Avec “Misbehaving”, Reece Rosé signe un morceau qui ne cherche pas à impressionner par la complexité, mais par l’émotion immédiate qu’il dégage. Une house lumineuse, instinctive, qui s’accroche à la mémoire dès les premières secondes.
Aux côtés de Capri Everitt, Reece Rosé explore un terrain où la nostalgie n’est pas figée mais vivante. Le morceau puise dans les textures de la house des années 90 et du UK garage, sans jamais s’y enfermer. Tout respire la fluidité, des harmonies chaleureuses à une rythmique légère mais entraînante.
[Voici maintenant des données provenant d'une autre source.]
(* ===== verification/Float64.v ===== *)
(** * Float64: Go's [float64] as IEEE 754 binary64

    Values are [SpecFloat]'s [spec_float] at precision 53 and maximal exponent
    1024, so every operation is the executable IEEE operation with rounding to
    nearest even.  NaN carries no payload.  [math.Log] and [math.Exp2] are not
    correctly rounded by Go's library and stay parameters ([GoMath]). *)
From S2P Require Import Prelude.
From Stdlib Require Export SpecFloat.

Abbreviation f64 := spec_float.

Definition f_prec : Z := 53.
Definition f_emax : Z := 1024.

Definition fadd : f64 -> f64 -> f64 := SFadd f_prec f_emax.
Definition fsub : f64 -> f64 -> f64 := SFsub f_prec f_emax.
Definition fmul : f64 -> f64 -> f64 := SFmul f_prec f_emax.
Definition fdiv : f64 -> f64 -> f64 := SFdiv f_prec f_emax.
Definition fsqrt : f64 -> f64 := SFsqrt f_prec f_emax.

(** Go's comparison operators: false on NaN, and [0 == -0]. *)
Definition flt : f64 -> f64 -> bool := SFltb.
Definition fle : f64 -> f64 -> bool := SFleb.
Definition feq : f64 -> f64 -> bool := SFeqb.
Definition fgt (a b : f64) : bool := flt b a.
Definition fge (a b : f64) : bool := fle b a.

Definition f_is_nan (x : f64) : bool := match x with S754_nan => true | _ => false end.
Definition f_is_inf (x : f64) : bool := match x with S754_infinity _ => true | _ => false end.
Definition f_finite (x : f64) : bool := negb (f_is_nan x) && negb (f_is_inf x).

Definition f_valid (x : f64) : bool := valid_binary f_prec f_emax x.

(** Conversion of an integer, rounded to nearest even. *)
Definition f_of_Z (z : Z) : f64 := binary_normalize f_prec f_emax z 0 false.

Definition f_zero : f64 := S754_zero false.
Definition f_one : f64 := f_of_Z 1.
Definition f_two : f64 := f_of_Z 2.
Definition f_inf (neg : bool) : f64 := S754_infinity neg.

(** [math.Frexp], [math.Ldexp] are exact. *)
Definition math_Frexp (x : f64) : f64 * Z := SFfrexp f_prec f_emax x.
Definition math_Ldexp (x : f64) (e : Z) : f64 := SFldexp f_prec f_emax x e.
Definition f_half : f64 := math_Ldexp f_one (-1).

(** [math.Ceil] keeps the sign of a result that is zero. *)
Definition math_Ceil (x : f64) : f64 :=
  match x with
  | S754_finite s m e =>
      if 0 <=? e then x
      else
        let d := 2 ^ (- e) in
        let z := if s then - (Z.pos m / d) else - (- Z.pos m / d) in
        if z =? 0 then S754_zero s else f_of_Z z
  | _ => x
  end.

(** [int32(x)] for an [x] whose truncation is representable; Go leaves the
    other values implementation-specific, here they wrap. *)
Definition f_trunc (x : f64) : Z :=
  match x with
  | S754_finite s m e =>
      let z := if 0 <=? e then Z.pos m * 2 ^ e else Z.pos m / 2 ^ (- e) in
      if s then - z else z
  | _ => 0
  end.
Definition f_to_i32 (x : f64) : Z := i32 (f_trunc x).

(** [math.Float64bits] and [math.Float64frombits]. *)
Definition Float64bits (x : f64) : Z :=
  match x with
  | S754_zero s => if s then 2 ^ 63 else 0
  | S754_infinity s => (if s then 2 ^ 63 else 0) + 2047 * 2 ^ 52
  | S754_nan => 9221120237041090561
  | S754_finite s m e =>
      (if s then 2 ^ 63 else 0) +
      (if Z.pos m <? 2 ^ 52 then Z.pos m else (e + 1075) * 2 ^ 52 + (Z.pos m - 2 ^ 52))
  end.

Definition Float64frombits (b : Z) : f64 :=
  let s := 2 ^ 63 <=? b in
  let r := b mod 2 ^ 63 in
  let be := r / 2 ^ 52 in
  let frac := r mod 2 ^ 52 in
  if be =? 0 then
    match frac with
    | Z.pos p => S754_finite s p (-1074)
    | _ => S754_zero s
    end
  else if be =? 2047 then
    if frac =? 0 then S754_infinity s else S754_nan
  else
    match frac + 2 ^ 52 with
    | Z.pos p => S754_finite s p (be - 1075)
    | _ => S754_nan
    end.

(** The transcendental functions of Go's [math] the program calls. *)
Class GoMath := {
  math_Log : f64 -> f64;
  math_Exp2 : f64 -> f64;
}.

#[global] Instance f64_eq_dec : EqDecision f64.
Proof. solve_decision. Defined.

(** ** Facts *)

Lemma flt_irrefl x : flt x x = false.
Proof.
  unfold flt, SFltb. destruct x as [|[]| |[] m e]; try done; simpl.
  all: by rewrite Z.compare_refl, Pos.compare_cont_refl.
Qed.

Lemma fadd_comm x y : fadd x y = fadd y x.
Proof.
  unfold fadd. destruct x as [[]|[]| |sx mx ex], y as [[]|[]| |sy my ey]; try reflexivity.
  cbn -[binary_normalize shl_align]. rewrite (Z.min_comm ex ey). f_equal. lia.
Qed.

Lemma f_is_finite x : f_finite x = true <-> f_is_nan x = false /\ f_is_inf x = false.
Proof. destruct x; simpl; naive_solver. Qed.

(** Addition of floats is not associative: 2^53 + (1 + 1) against
    (2^53 + 1) + 1. *)
Lemma fadd_not_assoc :
  exists x y z, fadd (fadd x y) z <> fadd x (fadd y z).
Proof. exists (f_of_Z (2 ^ 53)), f_one, f_one. by vm_compute. Qed.

(** *** Bit patterns *)

Lemma digits2_pos_bounds m :
  2 ^ (Z.pos (digits2_pos m) - 1) <= Z.pos m < 2 ^ Z.pos (digits2_pos m).
Proof.
  induction m as [m IH|m IH|]; cbn [digits2_pos]; [idtac|idtac|cbn; lia].
  all: rewrite Pos2Z.inj_succ; replace (Z.succ (Z.pos (digits2_pos m)) - 1)
    with (Z.succ (Z.pos (digits2_pos m) - 1)) by lia;
    rewrite !Z.pow_succ_r by lia; lia.
Qed.

(** A canonical finite float has either a full 53-bit mantissa or the minimal
    exponent. *)
Lemma bounded_cases m e :
  bounded f_prec f_emax m e = true ->
  e <= 971 /\ (e = -1074 /\ Z.pos m < 2 ^ 53 \/ -1074 <= e /\ 2 ^ 52 <= Z.pos m < 2 ^ 53).
Proof.
  unfold bounded, canonical_mantissa, fexp, emin, f_prec, f_emax. intros H. z_bool.
  pose proof (digits2_pos_bounds m) as HB.
  split; [lia|].
  destruct (Z.eq_dec (Z.pos (digits2_pos m)) 53) as [E|E].
  - right. rewrite E in HB. simpl in *. lia.
  - left. assert (Z.pos (digits2_pos m) < 53) by lia. split; [lia|].
    assert (2 ^ Z.pos (digits2_pos m) <= 2 ^ 53) by (apply Z.pow_le_mono_r; lia). lia.
Qed.

Lemma Float64bits_range x : f_valid x = true -> 0 <= Float64bits x < 2 ^ 64.
Proof.
  destruct x as [[]|[]| |s m e]; cbn; try lia.
  intros H%bounded_cases. change (Z.pow_pos 2 52) with (2 ^ 52). change (2 ^ 52) with 4503599627370496.
  simpl in H. destruct s, (Z.pos m <? 4503599627370496) eqn:E; z_bool; lia.
Qed.

Lemma Float64frombits_bits x :
  f_valid x = true -> f_is_nan x = false -> Float64frombits (Float64bits x) = x.
Proof.
  destruct x as [[]|[]| |s m e]; try reflexivity.
  cbn [f_valid valid_binary]. intros H%bounded_cases _. unfold Float64frombits, Float64bits.
  change (2 ^ 63) with 9223372036854775808 in *. change (2 ^ 53) with 9007199254740992 in *.
  change (2 ^ 52) with 4503599627370496 in *.
  destruct (Z.pos m <? 4503599627370496) eqn:E; z_bool.
  - assert (e = -1074) as -> by lia.
    assert (((if s then 9223372036854775808 else 0) + Z.pos m) mod 9223372036854775808 = Z.pos m) as ->
      by (destruct s; zlia).
    rewrite Z.div_small, Z.mod_small by lia. simpl. f_equal. destruct s; lia.
  - set (q := (e + 1075) * 4503599627370496 + (Z.pos m - 4503599627370496)).
    assert (0 <= q < 9223372036854775808 - 4503599627370496) by lia.
    assert (((if s then 9223372036854775808 else 0) + q) mod 9223372036854775808 = q) as ->
      by (destruct s; zlia).
    assert (q / 4503599627370496 = e + 1075) as -> by (unfold q; zlia).
    assert (q mod 4503599627370496 = Z.pos m - 4503599627370496) as -> by (unfold q; zlia).
    destruct (e + 1075 =? 0) eqn:E1; [z_bool; lia|].
    destruct (e + 1075 =? 2047) eqn:E2; [z_bool; lia|].
    replace (Z.pos m - 4503599627370496 + 4503599627370496) with (Z.pos m) by lia.
    f_equal; [|lia]. destruct s; lia.
Qed.

Lemma Float64bits_frombits b :
  0 <= b < 2 ^ 64 -> f_is_nan (Float64frombits b) = false -> Float64bits (Float64frombits b) = b.
Proof.
  unfold Float64frombits, Float64bits. change (2 ^ 64) with 18446744073709551616.
  change (2 ^ 63) with 9223372036854775808. change (2 ^ 52) with 4503599627370496.
  intros Hb. set (r := b mod 9223372036854775808).
  assert (b = (if 9223372036854775808 <=? b then 9223372036854775808 else 0) + r) as Hr.
  { destruct (9223372036854775808 <=? b) eqn:E; z_bool; unfold r; zlia. }
  assert (0 <= r < 9223372036854775808) by (unfold r; zlia).
  assert (r = 4503599627370496 * (r / 4503599627370496) + r mod 4503599627370496) as Hd by zlia.
  assert (0 <= r mod 4503599627370496 < 4503599627370496) by zlia.
  set (be := r / 4503599627370496) in *. set (frac := r mod 4503599627370496) in *.
  assert (0 <= be) by lia.
  destruct (be =? 0) eqn:E1; z_bool.
  - destruct frac as [|p|p] eqn:Ef; [simpl; lia| |lia].
    destruct (Z.pos p <? 4503599627370496) eqn:E; z_bool; lia.
  - destruct (be =? 2047) eqn:E2; z_bool.
    + destruct (frac =? 0) eqn:E3; [z_bool; lia | done].
    + destruct (frac + 4503599627370496) as [|p|p] eqn:Ep; [lia| |lia].
      destruct (Z.pos p <? 4503599627370496) eqn:E; z_bool; lia.
Qed.
(** The order of non-NaN values is a strict weak order: [flt] is transitive and
    its negation is too. *)
Ltac fcmp_cases :=
  repeat match goal with
  | H : context [(?a ?= ?b)%Z] |- _ => destruct (Z.compare_spec a b); subst; simpl in *
  | |- context [(?a ?= ?b)%Z] => destruct (Z.compare_spec a b); subst; simpl in *
  | H : context [Pos.compare_cont Eq ?a ?b] |- _ => change (Pos.compare_cont Eq a b) with (Pos.compare a b) in H
  | |- context [Pos.compare_cont Eq ?a ?b] => change (Pos.compare_cont Eq a b) with (Pos.compare a b)
  | H : context [(?a ?= ?b)%positive] |- _ => destruct (Pos.compare_spec a b); subst; simpl in *
  | |- context [(?a ?= ?b)%positive] => destruct (Pos.compare_spec a b); subst; simpl in *
  end; try done; try lia.

Lemma flt_trans x y z : flt x y = true -> flt y z = true -> flt x z = true.
Proof.
  unfold flt, SFltb. destruct x as [[]|[]| |[] mx ex], y as [[]|[]| |[] my ey], z as [[]|[]| |[] mz ez];
    simpl; try done; intros H1 H2; fcmp_cases.
Qed.

Lemma flt_negtrans x y z : f_is_nan y = false -> flt x y = false -> flt x z = true -> flt y z = true.
Proof.
  unfold flt, SFltb. destruct x as [[]|[]| |[] mx ex], y as [[]|[]| |[] my ey], z as [[]|[]| |[] mz ez];
    simpl; try done; intros _ H1 H2; fcmp_cases.
Qed.

Lemma fle_not_flt x y : f_is_nan x = false -> f_is_nan y = false -> flt y x = false -> fle x y = true.
Proof.
  unfold flt, fle, SFltb, SFleb. destruct x as [[]|[]| |[] mx ex], y as [[]|[]| |[] my ey];
    simpl; try done; intros _ _ H; fcmp_cases.
Qed.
Là où le titre prend une autre dimension, c’est dans sa capacité à évoquer des sensations universelles sans en faire trop. “Misbehaving” ressemble à ces souvenirs flous mais puissants : les nuits qui semblent ne jamais finir, l’insouciance des années adolescentes et cette impression que la musique était le seul repère nécessaire. Rien de nostalgique au sens lourd du terme, plutôt une chaleur qui remonte naturellement.
“C’est un rappel de ces années lycée sans pression, où la musique et les moments partagés étaient tout ce qui comptait”, confie Rosé. Une intention qui ne cherche pas à raconter une histoire précise, mais à recréer une atmosphère.
Ce qui rend son approche intéressante, c’est cette manière de relier les influences sans les recycler. Reece Rosé s’appuie sur les fondations de la dance music, mais les transforme en quelque chose de plus aérien, plus spontané. Une musique qui ne regarde pas seulement en arrière, mais qui avance avec légèreté.